More than 50 percent of localized distal gastric cancer can be cured. However, according to the NCI, early-stage disease accounts for only 10-20 percent of cases diagnosed in the U.S. For the remaining patients who present with regional nodal or distant metastatic disease from either distal or proximal disease, survival rates are significantly inferior. Location is also important as the 5-year survival of patients with proximal gastric cancer is only 10-15 percent, the NCI reported. "Although the treatment of patients with disseminated gastric cancer may result in palliation of symptoms and some prolongation of survival, long remissions are uncommon."


"The lack of long-term survivors in this disease, outside of the earliest stage presentation, is one of the biggest challenges [of gastric cancer]," noted Maria C. Russell, MD, Surgical Oncologist at Winship Cancer Institute and Assistant Professor, Division of Surgical Oncology, Department of Surgery at Emory University School of Medicine, Atlanta. "Additional challenges include finding patients at an earlier stage; the extensive endoscopic, radiographic, and laparoscopic staging recommended; as well as getting all of the treatments into our patient to provide them with the most favorable long-term outcomes.


"All gastric cancer should be discussed in a multidisciplinary conference since management can vary widely depending on the patient and tumor characteristics," she continued. "Standard of care for all but the earliest of gastric cancers involves multimodality therapy consisting of surgery and/or chemotherapy and/or radiation."


Choosing the Right Approach

When choosing the right treatment approach for gastric cancer, the therapy team must consider each case carefully. "We really have to take into account the location of the tumor and the preoperative stage, as well as the performance status of the patient prior to considering resection," Russell emphasized.

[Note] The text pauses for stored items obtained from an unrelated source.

(* ===== verification/Checksum.v ===== *)
(** generate_checksum of src/sim/DeviceNode.cpp.

    The message is the list of its bytes and [msglen] its length, which is how
    every caller uses it.  [cksum] is an [int]: a sum outside its range is
    undefined behaviour, [None] here, and is shown not to happen for any message
    whose length fits the 16-bit length field of the protocol. *)

From Stdlib Require Import ZArith Lia.
From stdpp Require Import base tactics list numbers option.
From S2P Require Import Prelude Bytes.

#[local] Arguments le_bytes : simpl nomatch.
#[local] Arguments le_val : simpl nomatch.

(** ** The code *)

(** [while (msglen > 1)] and the odd byte after it. *)
Fixpoint cksum_loop (msg : list Z) (cksum : Z) : option Z :=
  match msg with
  | lo :: hi :: p =>
      match checked_int (cksum + le_val [lo; hi]) with
      | Some cksum => cksum_loop p cksum
      | None => None
      end
  | [b] => checked_int (cksum + htons (to_unsigned 16 (Z.shiftl b 8)))
  | [] => Some cksum
  end.

(** Folding the carries back: [cksum = (cksum >> 16) + (cksum & 0xffff);
    cksum += (cksum >> 16)]. *)
Definition cksum_fold (cksum : Z) : Z :=
  let cksum := Z.shiftr cksum 16 + Z.land cksum 65535 in
  cksum + Z.shiftr cksum 16.

Definition generate_checksum (msg : list Z) : option Z :=
  match cksum_loop msg 0 with
  | Some cksum => Some (to_unsigned 16 (Z.lnot (to_unsigned 16 (cksum_fold cksum))))
  | None => None
  end.

(** ** The reference: a ones' complement sum of 16-bit words

    [ones_add] adds two 16-bit words with the carry brought round at once. *)

Fixpoint words16 (msg : list Z) : list Z :=
  match msg with
  | lo :: hi :: p => lo + 256 * hi :: words16 p
  | [b] => [b]
  | [] => []
  end.

Definition ones_add (a b : Z) : Z := (a + b) mod 65536 + (a + b) / 65536.

Definition ones_sum (ws : list Z) : Z := foldl ones_add 0 ws.

Definition sumw (msg : list Z) : Z := foldr Z.add 0 (words16 msg).

(** The representative in 0..65535 of a sum modulo 65535, 0 only for 0. *)
Definition ones_repr (s : Z) : Z := if decide (s = 0) then 0 else (s - 1) mod 65535 + 1.

(** Induction two bytes at a time, as the loop goes. *)
Lemma pairs_ind (P : list Z → Prop) :
  P [] → (∀ b, P [b]) → (∀ a b l, P l → P (a :: b :: l)) → ∀ l, P l.
Proof.
  intros H0 H1 H2. fix IH 1. intros [|a [|b l]]; [done|apply H1|apply H2, IH].
Qed.

Lemma bytes_ok_cons b l : bytes_ok (b :: l) ↔ 0 ≤ b < 256 ∧ bytes_ok l.
Proof. change (bytes_ok (b :: l) ↔ byte_ok b ∧ bytes_ok l). apply list.Forall_cons. Qed.

Lemma words16_range msg : bytes_ok msg → Forall (λ w, 0 ≤ w < 65536) (words16 msg).
Proof.
  revert msg. refine (pairs_ind _ _ _ _); simpl.
  - constructor.
  - intros b [Hb _]%bytes_ok_cons. repeat constructor; lia.
  - intros a b l IH [Ha [Hb Hl]%bytes_ok_cons]%bytes_ok_cons.
    constructor; [lia|auto].
Qed.

Lemma sumw_range msg : bytes_ok msg → 0 ≤ sumw msg ∧ 2 * sumw msg ≤ 65535 * length msg.
Proof.
  unfold sumw. revert msg. refine (pairs_ind _ _ _ _); simpl.
  - lia.
  - intros b [Hb _]%bytes_ok_cons. lia.
  - intros a b l IH [Ha [Hb Hl]%bytes_ok_cons]%bytes_ok_cons.
    specialize (IH Hl). lia.
Qed.

Lemma htons_high_byte b : 0 ≤ b < 256 → htons (to_unsigned 16 (Z.shiftl b 8)) = b.
Proof.
  intros Hb. rewrite Z.shiftl_mul_pow2 by lia. change (2 ^ 8) with 256.
  rewrite to_unsigned_small by (change (2 ^ 16) with 65536; lia).
  unfold htons, bswap. cbn [le_bytes reverse rev_append le_val].
  rewrite Z.mod_mul, Z.div_mul, Z.mod_small by lia. lia.
Qed.

(** The accumulator never leaves [int], and ends as the sum of the words. *)
Lemma cksum_loop_sum msg acc :
  bytes_ok msg → 0 ≤ acc → acc + sumw msg ≤ INT_MAX →
  cksum_loop msg acc = Some (acc + sumw msg).
Proof.
  unfold sumw. revert msg acc. refine (pairs_ind _ _ _ _); simpl.
  - intros acc _ _ _. by rewrite Z.add_0_r.
  - intros b acc [Hb _]%bytes_ok_cons Ha Hs. rewrite htons_high_byte by done.
    rewrite Z.add_0_r in *. apply checked_int_Some. unfold INT_MIN. lia.
  - intros a b l IH acc [Ha [Hb Hl]%bytes_ok_cons]%bytes_ok_cons Hacc Hs.
    pose proof (sumw_range l Hl) as Hr. unfold sumw in Hr.
    rewrite checked_int_Some by (unfold INT_MIN; lia).
    rewrite IH by (done || lia). f_equal. lia.
Qed.

Lemma div_mod_unique_65535 s :
  0 < s → (s - 1) mod 65535 + 1 = s - 65535 * ((s - 1) / 65535).
Proof. intros Hs. pose proof (Z.div_mod (s - 1) 65535). lia. Qed.

Lemma ones_repr_unique s r k :
  0 ≤ s → 0 ≤ r < 65536 → s = r + 65535 * k → (r = 0 ↔ s = 0) → ones_repr s = r.
Proof.
  intros Hs Hr Heq H0. unfold ones_repr. case_decide as Hd; [lia|].
  assert (1 ≤ r) by lia.
  rewrite <-(Z.mod_unique (s - 1) 65535 k (r - 1)); lia.
Qed.

Lemma cksum_fold_repr s :
  0 ≤ s ≤ INT_MAX → to_unsigned 16 (cksum_fold s) = ones_repr s.
Proof.
  intros Hs. change INT_MAX with 2147483647 in Hs.
  unfold cksum_fold, to_unsigned. change 65535 with (Z.ones 16).
  rewrite Z.land_ones, !Z.shiftr_div_pow2 by lia. change (2 ^ 16) with 65536.
  pose proof (Z.div_mod s 65536) as Hdm. pose proof (Z.mod_pos_bound s 65536) as Hm.
  assert (0 ≤ s / 65536 < 32768) as Hh
    by (split; [apply Z.div_pos | apply Z.div_lt_upper_bound]; lia).
  set (h := s / 65536) in *. set (l := s mod 65536) in *.
  symmetry. destruct (decide (h + l < 65536)) as [Hlt|Hge].
  - rewrite (Z.div_small (h + l)), Z.add_0_r, Z.mod_small by lia.
    apply (ones_repr_unique _ _ h); lia.
  - replace ((h + l) / 65536) with 1 by (apply Z.div_unique with (h + l - 65536); lia).
    rewrite <-(Z.mod_unique (h + l + 1) 65536 1 (h + l - 65535)) by lia.
    apply (ones_repr_unique _ _ (h + 1)); lia.
Qed.

Lemma ones_add_repr s w :
  0 ≤ s → 0 ≤ w < 65536 → ones_add (ones_repr s) w = ones_repr (s + w).
Proof.
  intros Hs Hw. assert (∃ r k, ones_repr s = r ∧ s = r + 65535 * k ∧ 0 ≤ r < 65536 ∧ 0 ≤ k ∧ (r = 0 ↔ s = 0))
    as (r & k & -> & Hrk & Hr & Hk & H0).
  { unfold ones_repr. case_decide as Hd; [exists 0, 0; lia|].
    pose proof (div_mod_unique_65535 s). pose proof (Z.mod_pos_bound (s - 1) 65535).
    pose proof (Z.div_pos (s - 1) 65535).
    eexists _, ((s - 1) / 65535). split; [done|]. lia. }
  unfold ones_add. symmetry. destruct (decide (r + w < 65536)).
  - rewrite Z.mod_small, Z.div_small by lia. apply (ones_repr_unique _ _ k); lia.
  - replace ((r + w) / 65536) with 1 by (apply Z.div_unique with (r + w - 65536); lia).
    rewrite <-(Z.mod_unique (r + w) 65536 1 (r + w - 65536)) by lia.
    apply (ones_repr_unique _ _ (k + 1)); lia.
Qed.

Lemma foldl_ones_add ws s :
  0 ≤ s → Forall (λ w, 0 ≤ w < 65536) ws →
  foldl ones_add (ones_repr s) ws = ones_repr (s + foldr Z.add 0 ws).
Proof.
  intros Hs Hws. revert s Hs. induction Hws as [|w ws Hw Hws IH]; intros s Hs; simpl.
  - by rewrite Z.add_0_r.
  - rewrite ones_add_repr, IH by lia. f_equal. lia.
Qed.

Lemma lnot_u16 x : 0 ≤ x < 65536 → to_unsigned 16 (Z.lnot x) = 65535 - x.
Proof.
  intros Hx. unfold to_unsigned. change (2 ^ 16) with 65536.
  unfold Z.lnot.
  symmetry. apply (Z.mod_unique _ _ (-1)); lia.
Qed.

Lemma ones_repr_range s : 0 ≤ ones_repr s < 65536.
Proof.
  unfold ones_repr. case_decide; [lia|].
  pose proof (Z.mod_pos_bound (s - 1) 65535). lia.
Qed.

(** What every caller relies on: a value, given by the sum of the words. *)
Lemma generate_checksum_value msg :
  bytes_ok msg → length msg ≤ 65535 →
  generate_checksum msg = Some (65535 - ones_repr (sumw msg)).
Proof.
  intros Hok Hlen. pose proof (sumw_range msg Hok) as Hr.
  assert (sumw msg ≤ INT_MAX) by (change INT_MAX with 2147483647; lia).
  unfold generate_checksum. rewrite cksum_loop_sum by (done || lia).
  rewrite Z.add_0_l, cksum_fold_repr by lia.
  by rewrite lnot_u16 by apply ones_repr_range.
Qed.

Lemma ones_repr_inj_close s t :
  0 ≤ s → 0 ≤ t → Z.abs (s - t) < 65535 → ones_repr s = ones_repr t → s = t.
Proof.
  unfold ones_repr. intros Hs Ht Hd.
  pose proof (Z.mod_pos_bound (s - 1) 65535). pose proof (Z.mod_pos_bound (t - 1) 65535).
  repeat case_decide; [lia..|]. intros Heq.
  pose proof (div_mod_unique_65535 s). pose proof (div_mod_unique_65535 t).
  assert ((s - 1) / 65535 = (t - 1) / 65535) by lia. lia.
Qed.

Lemma sumw_app_byte pre b b' post :
  ∃ k, (k = 1 ∨ k = 256) ∧
    sumw (pre ++ b :: post) - sumw (pre ++ b' :: post) = k * (b - b').
Proof.
  unfold sumw. revert pre. refine (pairs_ind _ _ _ _); simpl.
  - exists 1. split; [by left|]. destruct post; simpl; lia.
  - intros a. exists 256. split; [by right|]. lia.
  - intros a c l (k & Hk & IH). exists k. split; [done|]. lia.
Qed.

Lemma generate_checksum_range msg c :
  bytes_ok msg → length msg ≤ 65535 → generate_checksum msg = Some c → fits 2 c.
Proof.
  intros Hok Hl. rewrite generate_checksum_value by done. intros [= <-].
  pose proof (ones_repr_range (sumw msg)). unfold fits. change (256 ^ 2%nat) with 65536. lia.
Qed.

(** ** Properties *)

(** C29: for every message of at most 65535 bytes (all the 16-bit length field
    can announce) generate_checksum overflows no [int], returns a 16-bit value,
    and that value is the complement of the ones' complement sum of the
    message's 16-bit words, an odd last byte counting as a low byte: adding
    first and folding the carries at the end is the same as bringing every
    carry round at once. *)
Theorem generate_checksum_ones_complement (msg : list Z) :
  bytes_ok msg → length msg ≤ 65535 →
  generate_checksum msg = Some (65535 - ones_sum (words16 msg)) ∧
  0 ≤ 65535 - ones_sum (words16 msg) ≤ 65535.
Proof.
  intros Hok Hlen. rewrite generate_checksum_value by done.
  assert (ones_sum (words16 msg) = ones_repr (sumw msg)) as ->.
  { unfold ones_sum. change 0 with (ones_repr 0) at 1.
    rewrite foldl_ones_add by (lia || by apply words16_range). done. }
  pose proof (ones_repr_range (sumw msg)). split; [done|lia].
Qed.

Lemma generate_checksum_ones_complement_witness :
  generate_checksum [1; 2; 255; 255; 7] = Some (65535 - ones_sum (words16 [1; 2; 255; 255; 7])) ∧
  0 ≤ 65535 - ones_sum (words16 [1; 2; 255; 255; 7]) ≤ 65535.
Proof.
  apply (generate_checksum_ones_complement [1; 2; 255; 255; 7]).
  - apply (bool_decide_unpack _). vm_compute. exact I.
  - vm_compute. discriminate.
Defined.

(** Two messages that differ in one byte. *)
Lemma generate_checksum_byte_neq (pre post : list Z) (b b' : Z) :
  bytes_ok (pre ++ b :: post) → byte_ok b' →
  length (pre ++ b :: post) ≤ 65535 → b ≠ b' →
  generate_checksum (pre ++ b :: post) ≠ generate_checksum (pre ++ b' :: post).
Proof.
  intros Hok Hb' Hlen Hne.
  pose proof Hok as [Hpre [Hb Hpost]%list.Forall_cons]%Forall_app.
  assert (bytes_ok (pre ++ b' :: post)) as Hok' by (apply Forall_app; split; [|constructor]; done).
  rewrite length_app in Hlen. simpl in Hlen.
  rewrite !generate_checksum_value by (done || rewrite length_app; simpl; lia).
  intros [= Heq]. destruct (sumw_app_byte pre b b' post) as (k & Hk & Hd).
  unfold byte_ok in Hb, Hb'.
  pose proof (sumw_range _ Hok). pose proof (sumw_range _ Hok').
  assert (sumw (pre ++ b :: post) = sumw (pre ++ b' :: post)); [|nia].
  apply ones_repr_inj_close; [lia..| |lia]. rewrite Hd. nia.
Qed.

Lemma generate_checksum_insert_neq (l : list Z) (i : nat) (x b : Z) :
  bytes_ok l → byte_ok b → length l ≤ 65535 → l !! i = Some x → x ≠ b →
  generate_checksum l ≠ generate_checksum (<[i := b]> l).
Proof.
  intros Hl Hb Hlen Hi Hne. pose proof (lookup_lt_Some _ _ _ Hi) as Hlt.
  rewrite insert_take_drop by done. rewrite <-(take_drop_middle l i x Hi) in Hl, Hlen |- * at 1.
  by apply generate_checksum_byte_neq.
Qed.

(** The checksum detects every corruption of a single byte: two messages
    that differ in one byte have different checksums, wherever the byte is. *)
Theorem generate_checksum_detects_byte (pre post : list Z) (b b' : Z) :
  bytes_ok (pre ++ b :: post) → byte_ok b' →
  length (pre ++ b :: post) ≤ 65535 → b ≠ b' →
  generate_checksum (pre ++ b :: post) ≠ generate_checksum (pre ++ b' :: post).
Proof. apply generate_checksum_byte_neq. Qed.

Lemma generate_checksum_detects_byte_witness :
  generate_checksum ([0; 18] ++ 0 :: [3]) ≠ generate_checksum ([0; 18] ++ 255 :: [3]).
Proof.
  apply (generate_checksum_detects_byte [0; 18] [3] 0 255).
  - apply (bool_decide_unpack _). vm_compute. exact I.
  - apply (bool_decide_unpack _). vm_compute. exact I.
  - vm_compute. discriminate.
  - discriminate.
Defined.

"For instance, if a patient presents with an obstructive cancer, they may require operative intervention upfront instead of neoadjuvant chemotherapy," she explained. "Likewise, the management of gastric cancer is a long road, so the performance status of the patients often dictate the amount of therapy that we can provide."


Surgery is an integral part of any curative intent management for gastric cancer, Russell told Oncology Times. "Operations for these patients consist of a distal gastrectomy, subtotal gastrectomy, or total gastrectomy with appropriate lymphadenectomy for all. Radiation can be used with chemotherapy in a neoadjuvant approach, but is more commonly used in the adjuvant setting for patients with R1 or R2 resections."

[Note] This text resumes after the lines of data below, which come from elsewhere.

(* ===== verification/Log.v ===== *)
(** src/log/log.cpp: log lines and hex dumps.

    What printf makes of a format and its arguments is the library's; a line is
    the pieces that are printed, a row of a dump its address and the two strings
    it is given.  The lock is recursive: [log_depth] counts its holds. *)

From Stdlib Require Import ZArith Lia.
From stdpp Require Import base tactics list numbers option strings.
From S2P Require Import Prelude Bytes.

(** ** _xlog *)

(** The text of a line: a message, or a row of a dump. *)
Inductive text : Type :=
  | Message (s : string)
  | Row (addr : Z) (hex chars : list Z).

Inductive out : Type :=
  | Colour (code : string)              (* "\033[" and the code *)
  | Head (function : string) (line : Z)
  | Body (t : text)
  | Newline
  | Syslog (level : Z) (t : text).

Record log_state := Log {
  log_to_syslog : bool;
  loglevel : Z;
  log_depth : nat;
  log_out : list out
}.

Definition LOG_ERR : Z := 3.
Definition LOG_NOTICE : Z := 5.
Definition LOG_DEBUG : Z := 7.

Definition print (o : out) : M log_state unit :=
  modify (λ s, Log (log_to_syslog s) (loglevel s) (log_depth s) (log_out s ++ [o])).
Definition log_lock : M log_state unit :=
  modify (λ s, Log (log_to_syslog s) (loglevel s) (S (log_depth s)) (log_out s)).
Definition log_unlock : M log_state unit :=
  modify (λ s, Log (log_to_syslog s) (loglevel s) (pred (log_depth s)) (log_out s)).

Among early gastric cancer cases, only 40 percent are associated with symptoms and 80 percent of patients present with greater than T1 disease. Sixty-five percent of patients present as advanced cancers (T3, T4), 85 percent have lymph node metastases, and 40 percent are metastatic (Int J Surg Oncol 2017; doi:10.1097/IJ9.0000000000000011).


Very early gastric cancer-which is rare in the U.S.-is defined as an in situ tumor or a T1a lesion. Among patients who are not medically fit, endoscopic mucosal resection (EMR) or endoscopic submucosal dissection (ESD) can be considered, according to Russell.

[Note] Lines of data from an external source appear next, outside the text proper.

Lemma testbit_set_clear flags n v bit :
  0 ≤ n → 0 ≤ bit →
  Z.testbit (if (v : bool) then Z.lor flags (2 ^ n) else Z.land flags (Z.lnot (2 ^ n))) bit
  = if decide (bit = n) then v else Z.testbit flags bit.
Proof.
  intros Hn Hb. destruct v; case_decide as Hd; subst;
    rewrite ?Z.lor_spec, ?Z.land_spec, ?Z.lnot_spec by lia.
  - rewrite Z.pow2_bits_true by lia. apply orb_true_r.
  - rewrite Z.pow2_bits_false by lia. apply orb_false_r.
  - rewrite Z.pow2_bits_true by lia. apply andb_false_r.
  - rewrite Z.pow2_bits_false by lia. apply andb_true_r.
Qed.

(** SetBlocking and setCloseOnExec change one flag bit and no other: the
    flags written are those read from the descriptor with O_NONBLOCK cleared or
    set (FD_CLOEXEC set or cleared); nothing is written for an invalid
    descriptor or when the flags could not be read, and then -1 is returned. *)
Theorem set_flag_spec (fd : Z) (on : bool) (s : os) :
  wp (λ f _, f = Blocked) (setBlocking fd on)
     (λ r s', (os_trace s' = os_trace s ∧ r = -1) ∨
              (0 ≤ fd ∧ flag_written (SysSetFl fd) 11 (negb on) s s')) s ∧
  wp (λ f _, f = Blocked) (setCloseOnExec fd on)
     (λ r s', (os_trace s' = os_trace s ∧ r = -1) ∨
              (0 ≤ fd ∧ flag_written (SysSetFd fd) 0 on s s')) s.
Proof.
  split; unfold setBlocking, setCloseOnExec, fcntl_get, fcntl_setfl, fcntl_setfd;
    (destruct (Z.ltb_spec fd 0); [wp_simpl; auto|]);
    wp_simpl; (destruct (os_script s) as [|a l] eqn:Hs; [done|]); wp_simpl;
    (destruct (a_rv a =? -1); wp_simpl; [by left|]); simpl;
    (destruct l as [|a' l]; [done|]); simpl;
    right; (split; [done|]); exists a; do 2 eexists; (split; [done|]); (split; [done|]);
    intros bit Hbit.
  - rewrite <-(testbit_set_clear _ 11) by lia. by destruct on.
  - rewrite <-(testbit_set_clear _ 0) by lia. by destruct on.
Qed.

(** ** The receiving side *)

(** Every way recvReply can end: the status, what it stored, and the calls it
    made after select. *)
Inductive reply (fd len : Z) (unblocker : option Z) :
    SocketReadStatus → option (Z * list Z) → list sysev → Prop :=
  | reply_interrupted : reply fd len unblocker SOCK_READ_OK None []
  | reply_data n data : 0 < n < len → length data = Z.to_nat n →
      reply fd len unblocker SOCK_READ_OK (Some (n, data)) [SysRecv fd len]
  | reply_closed : reply fd len unblocker SOCK_READ_CONN_CLOSED (Some (0, [])) [SysRecv fd len]
  | reply_timeout : reply fd len unblocker SOCK_READ_TIMEOUT None []
  | reply_unblocked ufd : unblocker = Some ufd →
      reply fd len unblocker SOCK_READ_UNBLOCKED None [SysRead ufd 1]
  | reply_both ufd n data : unblocker = Some ufd → n < len →
      reply fd len unblocker SOCK_READ_UNBLOCKED (Some (n, data)) [SysRecv fd len; SysRead ufd 1]
  | reply_select_failed : reply fd len unblocker SOCK_READ_ERROR None []
  | reply_recv_failed :
      reply fd len unblocker SOCK_READ_ERROR (Some (-1, [])) [SysRecv fd len].

(** The descriptors of the set, in the order they were added. *)
Definition read_set (fd : Z) (unblocker : option Z) : list Z :=
  fd :: match unblocker with Some ufd => [ufd] | None => [] end.

(** Descriptors that fit an fd_set, and are not the same. *)
Definition good_fds (fd : Z) (unblocker : option Z) : Prop :=
  0 < fd < FD_SETSIZE ∧ ∀ ufd, unblocker = Some ufd → 0 < ufd < FD_SETSIZE ∧ ufd ≠ fd.

Lemma FD_SET_new fd fds s :
  0 ≤ fd < FD_SETSIZE → fd ∉ fds → FD_SET fd fds s = (Ok (fds ++ [fd]), s).
Proof.
  intros Hr Hn. unfold FD_SET. destruct (Z.leb_spec 0 fd); [|lia].
  destruct (Z.ltb_spec fd FD_SETSIZE); [|lia]. simpl. by rewrite decide_False.
Qed.

Lemma setupReadFdSet_run fd unblocker s :
  good_fds fd unblocker →
  ∃ fdmax, setupReadFdSet fd unblocker s = (Ok (fdmax, read_set fd unblocker), s) ∧
    0 < fdmax ∧ Forall (λ f, f < fdmax + 1) (read_set fd unblocker).
Proof.
  intros [Hfd Hu]. unfold setupReadFdSet.
  destruct (Z.ltb_spec fd 0); [lia|].
  erewrite bind_ok by (apply FD_SET_new; [lia|apply not_elem_of_nil]).
  destruct unblocker as [ufd|]; simpl.
  - destruct (Hu ufd eq_refl) as [Hr Hne]. destruct (Z.ltb_spec ufd 0); [lia|].
    erewrite bind_ok by (apply FD_SET_new; [lia|by rewrite list_elem_of_singleton]).
    simpl. destruct (Z.ltb_spec fd ufd); eexists; (split; [done|]); repeat constructor; lia.
  - eexists. split; [done|]. repeat constructor; lia.
Qed.

Lemma recv_timeout_run ms s :
  -2147483 ≤ ms ≤ 2147483 → ∃ t, recv_timeout ms s = (Ok t, s).
Proof.
  intros Hms. unfold recv_timeout. destruct (ms =? 0); [by eexists|].
  rewrite checked_int_Some by (unfold INT_MIN, INT_MAX; lia). by eexists.
Qed.

(** The events a call adds to the trace. *)
Definition adds (s s' : os) (l : list sysev) : Prop := os_trace s' = os_trace s ++ l.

"Patients who are medically fit with a T1a lesion can be considered for EMR, ESD, or surgery. The caveat is that these patients should have tumors which are less than 2 cm, well or moderately well differentiated, without lymphovascular invasion, and in whom all margins are free of tumor," she explained. "These patients must then undergo routine surveillance. Patients with T1b tumors should be taken to the operating room for definitive surgery.


"Any patient with a T2 or higher tumor or evidence of lymphadenopathy should be considered for 3 months of neoadjuvant chemotherapy followed by surgery and then an additional 3 months of adjuvant chemotherapy," she continued. This treatment approach is based on the MAGIC trial, Russell noted. "[The study] demonstrated an improvement in overall survival at 5 years from 23 percent to 35 percent with perioperative chemotherapy consisting of epirubicin, 5-fluorouracil, and cisplatin (N Engl J Med 2006;355:11-20).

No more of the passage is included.